The rabbits were anesthetized with subcutaneous Hypnorm® (fentanyl/fluanisone, 0.3 ml/kg) and intramuscular Stesolid® (diazepam, 2.5 mg/kg). All rabbits received a single intramuscular dose of 0.4 ml Streptocillin® (hydrostreptomycin and benzylpenicillin) 10 min before operation. Prior to surgery, the skin was shaved and washed with iodine. Both tibiae were operated on. Under aseptic conditions, a midline skin incision was made over the knee joint and the joint was approached through a medial parapatellar incision. The patella was mobilized laterally, the menisci removed, and a 1.5-mm area of the tibia articular surface resected with an electric saw.
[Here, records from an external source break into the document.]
(* ===== verification/H264.v ===== *)
(** * H.264 over RTP ([core/video.rs], [core/h264_depacketize.rs], [core/h264_sync.rs])

    [Depacketizer] turns RTP payloads into Annex-B NAL units (single NAL,
    STAP-A aggregation, FU-A fragmentation); [SyncGate] withholds the stream
    until it can be decoded and repeats the parameter sets before every IDR.
    The sender's side of RFC 6184 ([stap_a], [fu_a]) is the reference the
    depacketizer is proved against; [decoder_step] is the reference for the
    gate: the order a decoder needs. *)
From S2P Require Import Prelude.

(** ** [core/video.rs] *)
Record VideoNal := mkVideoNal { data : bytes; rtp_ts : Z; nal_marker : bool }.

Definition ANNEXB_START : bytes := [0; 0; 0; 1].

Definition annexb_from_raw_nal (raw : bytes) : bytes := ANNEXB_START ++ raw.

Definition nal_type_from_annexb (nal : bytes) : option Z :=
  if (length nal <? 5)%nat then None
  else if negb (bool_decide (take 4 nal = ANNEXB_START)) then None
  else b ← nal !! 4%nat; Some (Z.land b 0x1F).

Module Depacketizer.

Record t := mk { fu_active : bool; fu_buf : bytes }.

Inductive error :=
| Unsupported (nal_type : Z)
| StapZeroLength
| StapLengthExceeds (nal_len remaining : nat)
| StapTrailing (leftover : nat)
| FuTooShort
| FuWithoutStart.

Definition new : t := mk false [].
Definition reset (s : t) : t := mk false [].

(** The [while] loop, with the index and the list of results as its state;
    [fuel] bounds the iterations, and running out of it is a [Panic] so that
    [push_never_panics] also says it is enough. *)
Fixpoint stap_loop (fuel : nat) (payload : bytes) (i : nat) (out : list bytes)
    : outcome error (nat * list bytes) :=
  match fuel with
  | O => Panic
  | S fuel =>
      if (i + 2 <=? length payload)%nat then
        b0 ← index payload i; b1 ← index payload (i + 1);
        let nal_len := Z.to_nat (from_be [b0; b1]) in
        let i := (i + 2)%nat in
        bail_if (nal_len =? 0)%nat StapZeroLength ;;
        bail_if (length payload <? i + nal_len)%nat (StapLengthExceeds nal_len (length payload - i)) ;;
        nal ← slice payload i (i + nal_len);
        stap_loop fuel payload (i + nal_len)%nat (out ++ [ANNEXB_START ++ nal])
      else mret (i, out)
  end.

Definition handle_stap_a (payload : bytes) : outcome error (list bytes) :=
  '(i, out) ← stap_loop (S (length payload)) payload 1 [];
  bail_if (negb (i =? length payload)%nat) (StapTrailing (length payload - i)) ;;
  mret out.

Definition handle_fu_a (payload : bytes) : st t error (list bytes) := fun s =>
  match payload with
  | fu_indicator :: fu_header :: fu_payload =>
      let start := negb (Z.land fu_header 0x80 =? 0) in
      let end_ := negb (Z.land fu_header 0x40 =? 0) in
      let nal_type := Z.land fu_header 0x1F in
      let forbidden_and_nri := Z.land fu_indicator 0xE0 in
      let reconstructed_nal_header := Z.lor forbidden_and_nri nal_type in
      if start then
        (mk true (ANNEXB_START ++ [reconstructed_nal_header] ++ fu_payload), Ok [])
      else if negb (fu_active s) then (s, Err FuWithoutStart)
      else
        let s := mk (fu_active s) (fu_buf s ++ fu_payload) in
        if end_ then (mk false [], Ok [fu_buf s]) else (s, Ok [])
  | _ => (s, Err FuTooShort)
  end.

Definition push_rtp_payload (payload : bytes) : st t error (list bytes) :=
  if (length payload =? 0)%nat then mret []
  else
    b ← lift_outcome (index payload 0);
    let nal_type := Z.land b 0x1F in
    if (1 <=? nal_type) && (nal_type <=? 23) then mret [ANNEXB_START ++ payload]
    else if nal_type =? 24 then lift_outcome (handle_stap_a payload)
    else if nal_type =? 28 then handle_fu_a payload
    else st_bail_if true (Unsupported nal_type) ;; mret [].

(** A receiver's loop: errors are reported and skipped, the state is kept. *)
Fixpoint push_all (ps : list bytes) (s : t) : t * list bytes :=
  match ps with
  | [] => (s, [])
  | p :: ps =>
      let '(s, r) := push_rtp_payload p s in
      let '(s', out) := push_all ps s in
      (s', match r with Ok nals => nals ++ out | _ => out end)
  end.

(** *** The sender's side *)

(** An aggregation packet, its indicator byte and its NAL units. *)
Definition stap_unit (nal : bytes) : bytes := to_be 2 (Z.of_nat (length nal)) ++ nal.
Definition stap_a (indicator : Z) (nals : list bytes) : bytes :=
  indicator :: concat (map stap_unit nals).

(** The fragments of the NAL unit [header :: concat bodies]. *)
Definition fu_a (header : Z) (s e : bool) (body : bytes) : bytes :=
  [Z.lor (Z.land header 0xE0) 28;
   Z.lor (Z.lor (if s then 0x80 else 0) (if e then 0x40 else 0)) (Z.land header 0x1F)] ++ body.
Definition fragments (header : Z) (first : bytes) (mid : list bytes) (last : bytes) : list bytes :=
  fu_a header true false first :: map (fu_a header false false) mid ++ [fu_a header false true last].

(** What the code keeps true: a NAL unit under reassembly has its start code
    and its header byte. *)
Definition starts_annexb (nal : bytes) : Prop := exists header body, nal = ANNEXB_START ++ header :: body.
Definition inv (s : t) : Prop := fu_active s = true -> starts_annexb (fu_buf s).

End Depacketizer.

Module SyncGate.

Record t := mk {
  require_idr_sync : bool;
  synced : bool;
  last_sps : option bytes;
  last_pps : option bytes;
}.

Definition new (require_idr_sync : bool) : t := mk require_idr_sync (negb require_idr_sync) None None.

Definition reset (s : t) : t :=
  mk (require_idr_sync s) (negb (require_idr_sync s)) (last_sps s) (last_pps s).

Definition set_sprop_param_sets (sps pps : bytes) (s : t) : t :=
  mk (require_idr_sync s) (synced s) (Some sps) (Some pps).

Definition push_nal (nal : bytes) (s : t) : t * list bytes :=
  match nal_type_from_annexb nal with
  | None => (s, [])
  | Some nt =>
      if nt =? 7 then (mk (require_idr_sync s) (synced s) (Some nal) (last_pps s), [])
      else if nt =? 8 then (mk (require_idr_sync s) (synced s) (last_sps s) (Some nal), [])
      else if negb (synced s) then
        if nt =? 5 then
          match last_sps s, last_pps s with
          | Some sps, Some pps =>
              (mk (require_idr_sync s) true (last_sps s) (last_pps s), [sps; pps; nal])
          | _, _ => (s, [])
          end
        else (s, [])
      else if nt =? 5 then
        (s, match last_sps s, last_pps s with
            | Some sps, Some pps => [sps; pps; nal]
            | _, _ => [nal]
            end)
      else (s, [nal])
  end.

(** The calls a pipeline makes, and what they emit. *)
Inductive call := Push (nal : bytes) | Reset | SetSprop (sps pps : bytes).

Definition step (c : call) (s : t) : t * list bytes :=
  match c with
  | Push nal => push_nal nal s
  | Reset => (reset s, [])
  | SetSprop sps pps => (set_sprop_param_sets sps pps s, [])
  end.

Fixpoint run (cs : list call) (s : t) : t * list (call * list bytes) :=
  match cs with
  | [] => (s, [])
  | c :: cs =>
      let '(s, out) := step c s in
      let '(s', tr) := run cs s in
      (s', (c, out) :: tr)
  end.

(** *** What a decoder needs

    [Start]: nothing decodable yet; [HaveSps sps], [HavePps sps pps]: the
    parameter sets have just arrived; [Decoding]: an IDR has been decoded. *)
Inductive decoder := Start | HaveSps | HavePps | Decoding | Failed.

Definition decoder_step (d : decoder) (nal : bytes) : decoder :=
  match nal_type_from_annexb nal with
  | Some 7 => match d with Failed => Failed | _ => HaveSps end
  | Some 8 => match d with HaveSps => HavePps | _ => Failed end
  | Some 5 => match d with HavePps => Decoding | _ => Failed end
  | Some _ => match d with Decoding => Decoding | _ => Failed end
  | None => Failed
  end.

(** A reset of the stream restarts the decoder. *)
Definition decoder_call (d : decoder) (e : call * list bytes) : decoder :=
  match e with
  | (Reset, out) => foldl decoder_step Start out
  | (_, out) => foldl decoder_step d out
  end.

(** Parameter sets given out of band are what they claim to be. *)
Definition call_ok (c : call) : Prop :=
  match c with
  | SetSprop sps pps => nal_type_from_annexb sps = Some 7 /\ nal_type_from_annexb pps = Some 8
  | _ => True
  end.

Definition is_media (nal : bytes) : bool :=
  match nal_type_from_annexb nal with
  | Some t => negb (t =? 7) && negb (t =? 8)
  | None => false
  end.

Definition pushed (cs : list call) : list bytes :=
  omap (fun c => match c with Push nal => Some nal | _ => None end) cs.
Definition emitted (tr : list (call * list bytes)) : list bytes := concat (map snd tr).

(** The gate's own invariant: a parameter set is a parameter set, and a gate
    that waits for an IDR opens only with both. *)
Definition inv (s : t) : Prop :=
  (forall sps, last_sps s = Some sps -> nal_type_from_annexb sps = Some 7) /\
  (forall pps, last_pps s = Some pps -> nal_type_from_annexb pps = Some 8) /\
  (require_idr_sync s = true -> synced s = true -> is_Some (last_sps s) /\ is_Some (last_pps s)) /\
  (require_idr_sync s = false -> synced s = true).

End SyncGate.

(** ** The depacketizer *)
Module DepacketizerFacts.
Import Depacketizer.

Definition nal_ok (nal : bytes) : Prop := nal <> [] /\ Z.of_nat (length nal) < 65536.

Lemma annexb_starts nal : nal <> [] -> starts_annexb (ANNEXB_START ++ nal).
Proof. destruct nal as [|h b]; [done|]. intros _. by exists h, b. Qed.

Lemma stap_step fuel payload i out :
  stap_loop (S fuel) payload i out =
  if (i + 2 <=? length payload)%nat then
    match payload !! i, payload !! (i + 1)%nat with
    | Some b0, Some b1 =>
        let n := Z.to_nat (from_be [b0; b1]) in
        if (n =? 0)%nat then Err StapZeroLength
        else if (length payload <? i + 2 + n)%nat
        then Err (StapLengthExceeds n (length payload - (i + 2)))
        else stap_loop fuel payload (i + 2 + n)%nat (out ++ [ANNEXB_START ++ take n (drop (i + 2) payload)])
    | _, _ => Panic
    end
  else Ok (i, out).
Proof.
  cbn [stap_loop]. case_match; [|done]. unfold index.
  destruct (payload !! i) as [b0|]; [|done]. destruct (payload !! (i + 1)%nat) as [b1|]; [|done].
  cbn [mbind outcome_bind]. cbv zeta. rewrite bail_bind. case_match; [done|]. rewrite bail_bind.
  destruct (Nat.ltb_spec (length payload) (i + 2 + Z.to_nat (from_be [b0; b1]))); [done|].
  rewrite slice_ok by lia. cbn [mbind outcome_bind]. do 4 f_equal. f_equal. lia.
Qed.

(** The loop consumes whole units only, and all of them. *)
Lemma stap_loop_sound fuel payload i out j out' :
  (i <= length payload)%nat -> stap_loop fuel payload i out = Ok (j, out') ->
  bytes_ok payload ->
  exists nals, Forall nal_ok nals /\ (i <= j <= length payload)%nat /\
    take (j - i) (drop i payload) = concat (map stap_unit nals) /\
    out' = out ++ map (app ANNEXB_START) nals.
Proof.
  intros Hi H Hok. revert i out Hi H.
  induction fuel as [|fuel IH]; intros i out Hi H; [done|].
  rewrite stap_step in H.
  destruct (Nat.leb_spec (i + 2) (length payload)) as [Hl|Hl].
  2:{ simplify_eq. exists []. rewrite Nat.sub_diag, app_nil_r. split; [done|]. split; [lia|]. done. }
  destruct (lookup_lt_is_Some_2 payload i ltac:(lia)) as [b0 E0]. rewrite E0 in H.
  destruct (lookup_lt_is_Some_2 payload (i + 1) ltac:(lia)) as [b1 E1]. rewrite E1 in H.
  cbv zeta in H. set (n := Z.to_nat (from_be [b0; b1])) in H.
  destruct (Nat.eqb_spec n 0) as [|Hn]; [done|].
  destruct (Nat.ltb_spec (length payload) (i + 2 + n)) as [|Hle]; [done|].
  apply IH in H; [|lia]. destruct H as (nals & Hnals & Hj & Hc & ->).
  pose proof (proj1 (Forall_forall _ _) Hok b0 (list_elem_of_lookup_2 _ _ _ E0)) as Hb0.
  pose proof (proj1 (Forall_forall _ _) Hok b1 (list_elem_of_lookup_2 _ _ _ E1)) as Hb1.
  pose proof (from_be_bound [b0; b1] ltac:(solve_bytes)) as Hbd.
  change (256 ^ Z.of_nat (length [b0; b1])) with 65536 in Hbd.
  exists (take n (drop (i + 2) payload) :: nals). split.
  { constructor; [|done]. split; [|rewrite length_take; unfold n; lia].
    intros He. apply (f_equal length) in He. revert He. len. }
  split; [lia|]. split.
  - cbn [map concat]. unfold stap_unit at 1. rewrite <- Hc.
    rewrite (drop_S _ _ _ E0). replace (S i) with (i + 1)%nat by lia. rewrite (drop_S _ _ _ E1).
    replace (S (i + 1)) with (i + 2)%nat by lia.
    rewrite length_take, length_drop, Nat.min_l by lia.
    unfold n at 1. rewrite Z2Nat.id by lia. rewrite (to_be_from_be_len 2 [b0; b1]) by (done || solve_bytes).
    replace (j - i)%nat with (S (S (n + (j - (i + 2 + n)))))%nat by lia. cbn [take app]. do 2 f_equal.
    rewrite <- (take_drop n (drop (i + 2) payload)) at 1.
    rewrite take_app_ge by len. rewrite <- app_assoc || idtac. rewrite drop_drop. f_equal. f_equal. len.
  - by rewrite <- app_assoc.
Qed.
The bone marrow cavity was opened with an awl and reamed with a 3.6-mm drill. Cerament™ bone graft substitute was used for fixation of the tibia prosthesis. Cerament™ powder (200 mg) was mixed with 87 μl of iohexol, which in turn generated a liquid and powder ratio of 0.43 ml/g. The material was mixed for 3 min in a Petri dish and inserted into the tibia cavity. The prosthesis was gently inserted in the tibia marrow cavity by digital pressure and thereafter gently tapped into the bone using a mallet (Additional file 1). In the contralateral control side, the bone marrow cavity was simply washed with saline after reaming and the prosthesis implanted. Joint stability and range of motion were controlled, and the joint capsule and the subcutaneous tissues were closed in two separate layers. After surgery, the animals were allowed to move freely in their cages. The animals were randomly divided into two groups to be sacrificed 6 or 12 weeks after prosthetic implantation. The animals were sacrificed by an overdose of pentobarbital, and six specimens in each of the 6-week and 12-week groups were randomly selected for a pull-out test and two specimens for a micro-CT analysis. The specimens from the pull-out tests were subsequently fixed in formalin for histology and histomorphometric assessment.
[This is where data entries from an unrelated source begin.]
Lemma depacketize_sent i last pkt s :
  packet_at us s0 i pkt -> near last i -> in_step us s0 last (expected_seq s) (dep s) ->
  let '(s', nals) := depacketize pkt s in
  in_step us s0 (Some i) (expected_seq s') (dep s') /\ Forall (fun n => n ∈ sent us) nals /\
  (gate s' = gate s \/ gate s' = SyncGate.reset (gate s)).
Proof.
  intros Hp Hnear Hin. unfold depacketize.
  destruct (match expected_seq s with Some exp => _ | None => false end) eqn:Hgap.
  { split_and!; [apply in_step_reset|done|by right]. }
  pose proof (push_sent us s0 Hus i pkt last (expected_seq s) (dep s) Hp Hnear Hin) as Hpush.
  destruct (Depacketizer.push_rtp_payload _ _) as [d r]. destruct Hpush as [Hi Hr].
  { destruct (expected_seq s); [|done]. by apply negb_false_iff, Z.eqb_eq in Hgap. }
  destruct r as [nals| |]; [split_and!; [exact Hi|exact Hr|by left]|..];
    (split_and!; [apply in_step_reset|done|by right]).
Qed.

Lemma push_nals_within ok nals g :
  gate_within ok g -> Forall (fun n => n ∈ ok) nals ->
  gate_within ok (push_nals nals g).1 /\ Forall (fun n => n ∈ ok) (push_nals nals g).2.
Proof.
  intros Hg Hn. revert g Hg. induction Hn as [|n nals Hn _ IH]; intros g Hg; [done|].
  cbn [push_nals]. destruct (push_nal_within ok n g Hg Hn) as [H1 H2].
  destruct (SyncGate.push_nal n g) as [g1 out]. destruct (IH g1 H1) as [H3 H4].
  destruct (push_nals nals g1) as [g2 outs]. split; [done|]. by apply Forall_app.
Qed.

(** What a receiver keeps between two frames, and what it has handed on. *)
Definition path_sent (ok : list bytes) (last : option nat) (x : path * list bytes) : Prop :=
  in_step us s0 last (expected_seq x.1) (dep x.1) /\ gate_within ok (gate x.1) /\ Forall (fun n => n ∈ ok) x.2.

Lemma on_packet_sent ok i last pkt s :
  (forall n, n ∈ sent us -> n ∈ ok) -> packet_at us s0 i pkt -> near last i -> path_sent ok last (s, []) ->
  path_sent ok (Some i) (on_packet pkt s).
Proof.
  intros Hok Hp Hnear (Hin & Hg & _). unfold on_packet. pose proof (depacketize_sent i last pkt s Hp Hnear Hin) as Hd.
  destruct (depacketize pkt s) as [s1 nals]. destruct Hd as (H1 & H2 & H3).
  assert (gate_within ok (gate s1)) as Hg1 by (destruct H3 as [-> | ->]; exact Hg).
  destruct (push_nals_within ok nals (gate s1) Hg1) as [H4 H5].
  { eapply Forall_impl; [exact H2|]. intros n. apply Hok. }
  by destruct (push_nals nals (gate s1)) as [g outs].
Qed.

Lemma on_frames_sent ok fs s last :
  (forall n, n ∈ sent us -> n ∈ ok) -> on_stream us s0 last (rtp_bytes fs) -> path_sent ok last (s, []) ->
  Forall (fun n => n ∈ ok) (on_frames fs s).2.
Proof.
  intros Hok. revert s last. induction fs as [|f fs IH]; intros s last Hfs Hs; [done|]. cbn [on_frames].
  enough (exists last', on_stream us s0 last' (rtp_bytes fs) /\ path_sent ok last' (Tcp.on_frame f s)) as (last' & Hl & H1).
  { destruct (Tcp.on_frame f s) as [s1 out], H1 as (H1 & H2 & H3). specialize (IH s1 last' Hl).
    destruct (on_frames fs s1) as [s2 outs]. apply Forall_app. split; [exact H3|by apply IH]. }
  destruct f as [b| |]; [|by exists last..]. cbn in Hfs. cbn [Tcp.on_frame].
  inversion Hfs as [|last1 b1 pkt i bs Hb Hp Hn Hbs|last1 b1 bs Hb Hbs]; subst.
  - exists (Some i). rewrite Hb. split; [exact Hbs|by eapply on_packet_sent].
  - exists last. split; [exact Hbs|]. destruct (parse b); [done|..]; (split; [apply in_step_reset|apply Hs]).
Qed.

Lemma initial_gate_within require_idr track l :
  gate_within (l ++ map annexb_from_raw_nal (option_list (sprop_sps track) ++ option_list (sprop_pps track)))
    (initial_gate require_idr track).
Proof.
  unfold initial_gate. destruct (sprop_sps track) as [sp|], (sprop_pps track) as [pp|]; [|apply gate_within_new..].
  apply gate_within_sprop; apply elem_of_app; right; [apply list_elem_of_here|apply list_elem_of_further, list_elem_of_here].
Qed.

(** C1: whatever the network does to the packets of a stream (losses,
    repetitions, reorderings, unreadable packets and foreign frames between
    them), every NAL unit the receiver hands on is one the sender sent, byte
    for byte, or one of the parameter sets of the description: a NAL unit with
    a missing fragment is never delivered.  The stream may be of any length;
    two packets that arrive one after the other must not be as far apart as
    there are sequence numbers. *)
Theorem lossy_network_no_corruption (fs : list InterleavedFrame) (require_idr : bool) (track : SdpVideoTrack)
    (Hfs : on_stream us s0 None (rtp_bytes fs)) :
  let sprop := map annexb_from_raw_nal (option_list (sprop_sps track) ++ option_list (sprop_pps track)) in
  Forall (fun n => n ∈ sent us ++ sprop)
    (on_frames fs (mkPath Depacketizer.new (initial_gate require_idr track) None)).2.
Proof.
  cbv zeta. apply on_frames_sent with (last := None); [|done|].
  { intros n Hn. apply elem_of_app. by left. }
  split_and!; [apply in_step_new|by apply initial_gate_within|done].
Qed.

End facts.

(** ** Sources of datagrams *)
Section sources.
Context {Ip : Type} `{EqDecision Ip}.
Implicit Types (s : @Udp.t Ip) (e : @Udp.turn Ip).

(** A readable RTP packet, in time, from a source the server did not announce. *)
Definition foreign (x : @Udp.ExpectedRtpSource Ip) (e : @Udp.turn Ip) : bool :=
  match e with
  | Udp.Received remaining (Udp.Datagram b src) =>
      (0 <? remaining) && is_ok (parse b) &&
      (negb (bool_decide (src.1 = Udp.exp_ip x)) ||
       match Udp.exp_port x with Some p => negb (src.2 =? p) | None => false end)
  | _ => false
  end.

(** Equal but for the counter of mismatches. *)
Definition same_rx (s s' : @Udp.t Ip) : Prop :=
  Udp.rx s = Udp.rx s' /\ Udp.validator s = Udp.validator s' /\ Udp.first_valid_rtp s = Udp.first_valid_rtp s'.

Lemma validate_expected x (src : Ip * Z) v :
  Udp.expected v = Some x -> (Udp.validate src v).1 = v.
Proof. intros Hx. unfold Udp.validate. rewrite Hx. by repeat case_match. Qed.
The tibias with the prosthesis implant were cleansed from soft tissue, and the distal parts were fixed with bone cement in a plastic tube and mounted on an Instron 8511 load frame with an MTS TestStar II controller (Canton, MA, USA). The prosthetic tibia plate was unscrewed and replaced by a hook screwed onto the stem (Additional file 2). The implant was first preloaded up to 1 N, and thereafter, the pull-out test was performed under displacement control at 2 mm/min, with the tester being unaware of group belonging of the specimen. The peak force was recorded and the data from the pull-out test were compared for the prostheses with and without Cerament™ at 6- and 12-week time points, respectively.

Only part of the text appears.